Only the lines from the one containing "eapply cok_mono; [eapply" to the end of the data are wanted; print them exactly as they appear.

Stored items
════════
Lemma read_lines_spec dn names b todo chk d s :
  named dn names (conf s) → (∀ ln, ln ∈ todo → ln ∈ names) → length chk = length names →
  the_device s = Some d → seen chk (lines d) →
  cok (read_lines dn b todo chk) s (λ _ s', server s' = server s ∧ wf (conf s') ∧ ∃ chk' m,
    the_device s' = Some (set_dev_lines m d) ∧ seen chk' m ∧ length chk' = length names ∧
    unseen chk = (length todo + unseen chk')%nat).
Proof.
  revert chk d s. induction todo as [|ln todo IH]; intros chk d s Hs Ht Hl Hd Hseen; cbn [read_lines].
  - cbn. split_and!; [done|apply Hs|]. exists chk, (lines d). split_and!; try done. by destruct d.
  - eapply cok_bind; [apply read_line_spec; try done; apply Ht; by left|]. cbn beta.
    intros chk1 s1 (S1 & N1 & k & l & Hk & Hc & -> & Hf & D1). split; [done|].
    eapply cok_mono; [eapply (IH _ _ _ N1); [| |exact D1|by apply seen_insert]|].
    + intros ln' ?. apply Ht. by right.
    + by rewrite length_insert.
    + intros u s2 (S2 & W2 & chk' & m & D2 & Hs' & Hl' & Hu). split_and!; [congruence|done|].
      exists chk', m. split_and!; [done..|].
      rewrite (unseen_insert chk (Z.to_nat k)) by done. rewrite Hu. done.
Qed.

(** ** Devices *)

Lemma check_device_spec dn type dev s :
  wf (conf s) →
  cok (check_device dn type dev) s (λ d s', same s s' ∧ dev = Some d ∧ ∃ names,
    named dn names (conf s') ∧ Z.of_nat (length names) = u64 (n_lines d)).
Proof.
  intros Hs. unfold check_device. destruct dev as [d|]; [|done].
  eapply keeps_then; [apply keeps_at, allowed_wf|done|]. intros x s1 S1 W1 _.
  destruct (isNull x); [done|].
  eapply cok_bind with (R := λ names s2, same s1 s2 ∧ named dn names (conf s2)).
  - unfold line_names, at_, cok, mbind, M_bind, gets, lift. cbn [fst snd].
    pose proof (resolve_defined ["devices"; dn; "lines"]%string (conf s1)).
    destruct (resolve _ (conf s1)) as [[v y]| | |] eqn:E; try done. cbn.
    destruct (resolve_value_ok _ _ _ _ W1 E) as [Hv Hy].
    destruct (getMemberNames y) as [names| | |] eqn:En; try done.
    2-3: unfold getMemberNames, JSON_ASSERT_MESSAGE in En; by destruct (_ || _).
    split; [done|]. split; [done|]. apply names_at_found. exists y.
    by rewrite (resolve_lookup _ _ _ _ E).
  - intros names s2 [S2 N2]. split; [apply S2|].
    destruct (_ =? _) eqn:E; cbn [negb]; [|done]. apply Z.eqb_eq in E.
    split_and!; [by eapply same_trans|done|]. by exists names.
Qed.

(** A device as the server takes it over. *)
Record accepted (d : Device V Q) : Prop := {
  acc_refcounted : refcounted d;
  acc_frequency : max_frequency d ∈ driver_frequencies;
  acc_lines : lacks_lines d = false;
  acc_idle : working d = false ∧ dev_running d = true;
  acc_counters : counter_map d = [];
  acc_fresh : ∀ l ln, find l (lines d) = Some ln → fresh_line ln
}.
════════
ANSWER
    eapply cok_mono; [eapply (IH _ _ _ N1); [| |exact D1|by apply seen_insert]|].
    + intros ln' ?. apply Ht. by right.
    + by rewrite length_insert.
    + intros u s2 (S2 & W2 & chk' & m & D2 & Hs' & Hl' & Hu). split_and!; [congruence|done|].
      exists chk', m. split_and!; [done..|].
      rewrite (unseen_insert chk (Z.to_nat k)) by done. rewrite Hu. done.
Qed.

(** ** Devices *)

Lemma check_device_spec dn type dev s :
  wf (conf s) →
  cok (check_device dn type dev) s (λ d s', same s s' ∧ dev = Some d ∧ ∃ names,
    named dn names (conf s') ∧ Z.of_nat (length names) = u64 (n_lines d)).
Proof.
  intros Hs. unfold check_device. destruct dev as [d|]; [|done].
  eapply keeps_then; [apply keeps_at, allowed_wf|done|]. intros x s1 S1 W1 _.
  destruct (isNull x); [done|].
  eapply cok_bind with (R := λ names s2, same s1 s2 ∧ named dn names (conf s2)).
  - unfold line_names, at_, cok, mbind, M_bind, gets, lift. cbn [fst snd].
    pose proof (resolve_defined ["devices"; dn; "lines"]%string (conf s1)).
    destruct (resolve _ (conf s1)) as [[v y]| | |] eqn:E; try done. cbn.
    destruct (resolve_value_ok _ _ _ _ W1 E) as [Hv Hy].
    destruct (getMemberNames y) as [names| | |] eqn:En; try done.
    2-3: unfold getMemberNames, JSON_ASSERT_MESSAGE in En; by destruct (_ || _).
    split; [done|]. split; [done|]. apply names_at_found. exists y.
    by rewrite (resolve_lookup _ _ _ _ E).
  - intros names s2 [S2 N2]. split; [apply S2|].
    destruct (_ =? _) eqn:E; cbn [negb]; [|done]. apply Z.eqb_eq in E.
    split_and!; [by eapply same_trans|done|]. by exists names.
Qed.

(** A device as the server takes it over. *)
Record accepted (d : Device V Q) : Prop := {
  acc_refcounted : refcounted d;
  acc_frequency : max_frequency d ∈ driver_frequencies;
  acc_lines : lacks_lines d = false;
  acc_idle : working d = false ∧ dev_running d = true;
  acc_counters : counter_map d = [];
  acc_fresh : ∀ l ln, find l (lines d) = Some ln → fresh_line ln
}.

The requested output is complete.